Your passion for books hugely shines through in the book, both as a tool to learn English and also in finding yourself. Could you elaborate on how books provided comfort to you growing up?

When I moved to America, books became my surrogate family and friends. I lived and breathed books, and considered fictional characters my most trustworthy companions. For me, books like the Babysitters’ Club and Sweet Valley High were my means of escaping into a normal American childhood, whatever that meant, and those like the Diary of Anne Frank and Julie of the Wolves were my lifeline, showing me how other children had made it through early hardships with resilience and hope. It was also in this new family that I learned that literacy was my key to empowerment and agency—that it mattered less what happened, and more the stories I told myself about what happened.

Your book provides a perspective of a life we don’t often hear about. What do you hope your story will leave with readers, either with or without similar experiences to your own?

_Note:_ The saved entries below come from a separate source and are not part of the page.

(** C4: the reported [complexity] of every analyzed unit is exactly
    [1 + conditionals + loops + exceptions + boolean_ops], where each counter
    is the spec's count over all nodes of the tree (a [try] block with N
    handlers weighs [1 + N] in [exceptions]); the [function_calls] counter is
    reported in [detailed_complexity] and is not part of the score. *)
Theorem complexity_formula p body lines size :
  let m := fa_metrics (analyze_parsed p body lines size) in
  let t := Module body in
  mt_complexity m = 1 + count_nodes w_conditional t + count_nodes w_loop t
                      + count_nodes w_exception t + count_nodes w_boolean_op t
  /\ Dict.dd_get "conditionals" (mt_detailed_complexity m) = count_nodes w_conditional t
  /\ Dict.dd_get "loops" (mt_detailed_complexity m) = count_nodes w_loop t
  /\ Dict.dd_get "exceptions" (mt_detailed_complexity m) = count_nodes w_exception t
  /\ Dict.dd_get "boolean_ops" (mt_detailed_complexity m) = count_nodes w_boolean_op t
  /\ Dict.dd_get "function_calls" (mt_detailed_complexity m) = count_nodes w_call t.
Proof.
  cbn zeta. rewrite analyze_parsed_metrics. unfold metrics_of; cbn [mt_complexity mt_detailed_complexity].
  rewrite !visit_get.
  rewrite (count_w_key "conditionals" w_conditional) by (intros n; unfold w_key; simpl; lia).
  rewrite (count_w_key "loops" w_loop) by (intros n; unfold w_key; simpl; lia).
  rewrite (count_w_key "exceptions" w_exception) by (intros n; unfold w_key; simpl; lia).
  rewrite (count_w_key "boolean_ops" w_boolean_op) by (intros n; unfold w_key; simpl; lia).
  rewrite (count_w_key "function_calls" w_call) by (intros n; unfold w_key; simpl; lia).
  unfold Dict.dd_get at 1 2 3 4 5 6 7 8 9; simpl. repeat split; lia.
Qed.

I wrote Beautiful Country with the hope that readers will experience it as a train ride back into that familiar, joyful, and sometimes terrifying forest of childhood. More than an immigrant narrative or an Asian American story, at bottom, the book is an exploration of what it means to be human, and what it means to make a home. My deepest hope is that it awakens in readers a recognition that beyond superficial labels—undocumented or American-born, Asian American or not, rich or poor—there are universal strands of the human experience that connect all of us. We all, I suspect, have had a teacher who was not altogether nice to us; we all have at some point felt like we did not fit in, and we all recall fondly the first time we discovered our favorite food and our favorite book. Our childhood experiences comprise the hidden force that continues to wield power over our adult selves. I hope Beautiful Country will serve as an invitation for readers to revisit their own childhood terrain anew, and consider just how much of our society might be healed if we honored the hold childhood continues to have on us and on those all around us.

The Competition

Tell us why you would like to win a copy of Beautiful Country on twitter, Facebook or Instagram or if you are not on social media you can send an email to [email protected]. Competition is open to UK residents only and ends on Thursday 21 October.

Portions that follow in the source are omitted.